Harff, que se tomo el tema como una cruzada personal, llegó a reunirse con los equipos locales de Facebook e Instagram para plantear la arbitrariedad de los criterios a la hora de señalar un contenido como inapropiado, “ellos reconocen que hay una gran cantidad de errores en los criterios de censura, pero que no tienen que ver con el algoritmo sino con quienes realizan la tarea de visionar las imágenes y sus filtros culturales. Lógicamente, se si trata de varón cis de 18 años, que vive en India, desde donde se realiza el click de censura, el concepto de sexualidad y hasta de corporalidad va ser diferente al nuestro. Pero lo paradójico, es que esos criterios son los que terminan primando para determinar la circulación de imágenes hasta en occidente”.

Actualmente, Ana se encuentra trabajando en una serie de desnudos masculinos a fotógrafos. Ahí se los muestra con los atributos a los que se suele asociar el desnudo femenino visto desde el ojo cis. Con este ejercicio irónico de invertir de la mirada, Ana trata de “desarmar los estereotipos que asocian el desnudo masculino con la rigidez o la acción, y el de la mujer con la suavidad y la pasividad. Intento producir un extrañamiento en el espectador, y mostrar corporalidades masculinas en una estética que se supone que es femenina.

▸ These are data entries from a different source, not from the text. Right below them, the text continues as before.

(** C11: blocks of a pool travel through a channel as entries of two FIFOs.  For
    every sequence in which the two roles send blocks they hold, receive messages
    as values of any type and discard messages: nothing panics; a send answers as
    the bounded queue does and on success gives the block away; a receiver gets the
    very block of the oldest message, with its header and where its bytes are, when
    the identity, the shape and the size fit, and the error [adopt] has for the
    first that does not otherwise, after which the message it is given back can be
    discarded; a discard frees the block; and after every sequence each block is
    held by exactly one role or queued exactly once, with the control word that
    says so. *)
Theorem transfers_refine {H} cap g id role (ops : list (wop (H := H))) dx W w :
  (∀ i, i = 0 ∨ i = 1 → role_fits cap (role i) ∧ r_index (role i) = i) → winv cap g id role dx W w → woks cap g id role ops w →
  ∃ dx' W', run (wexec_ops g id role ops) (dx, W) = ((wspec_ops cap g id role ops w).1, (dx', W')) ∧ winv cap g id role dx' W' (wspec_ops cap g id role ops w).2.
Proof. intros Hrole Hinv Hok. by apply sim_ops. Qed.

(** A pool of four blocks, two of them held. *)
Definition demo_geometry4 : Geometry := mkGeometry (mkLayout 640 64) [mkClass 64 4 320 384].
Definition demo_pool_words : words := [[PoolConc.enc 1 (Local 7); PoolConc.enc 1 (Local 8); 0; 0]].
Definition demo_blocks : list (Z * Allocation) := [(0, mkAllocation 0 0 1 true); (1, mkAllocation 0 1 1 true)].
Definition demo_pool_id : LayoutId := mkLayoutId (mkRegionId 1 2) 4096.

Lemma demo_world : winv 3 demo_geometry4 demo_pool_id demo_role (Duplex_blank (V := Token Z) 3) demo_pool_words (mkWorld (mkAD [] [] 0) demo_blocks).
Proof.
  split.
  - apply (blank_two 3); [lia|done].
  - split; [|by_eval]. repeat (apply Forall_cons; split); [..|apply Forall_nil_2]; (split; [eexists; split; [reflexivity|reflexivity]|by_eval|by_eval|split; [apply (role_auth 3 demo_role); [intros i Hi; split; [apply demo_role_fits; lia|reflexivity]|by auto]|done]|reflexivity]).
  - by_eval.
  - apply Forall_nil_2.
Qed.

Es muy desafiante para mi trabajar con hombres porque es un proceso distinto, no sólo por el hecho de ser hombre, la conexión es distinta, sino que, con cuestiones de cuerpo, el lenguaje corporal del hombre es totalmente distinto; el hombre no es entrenado para entender su espacio físico ni para mirarse su propia imagen en el espejo”.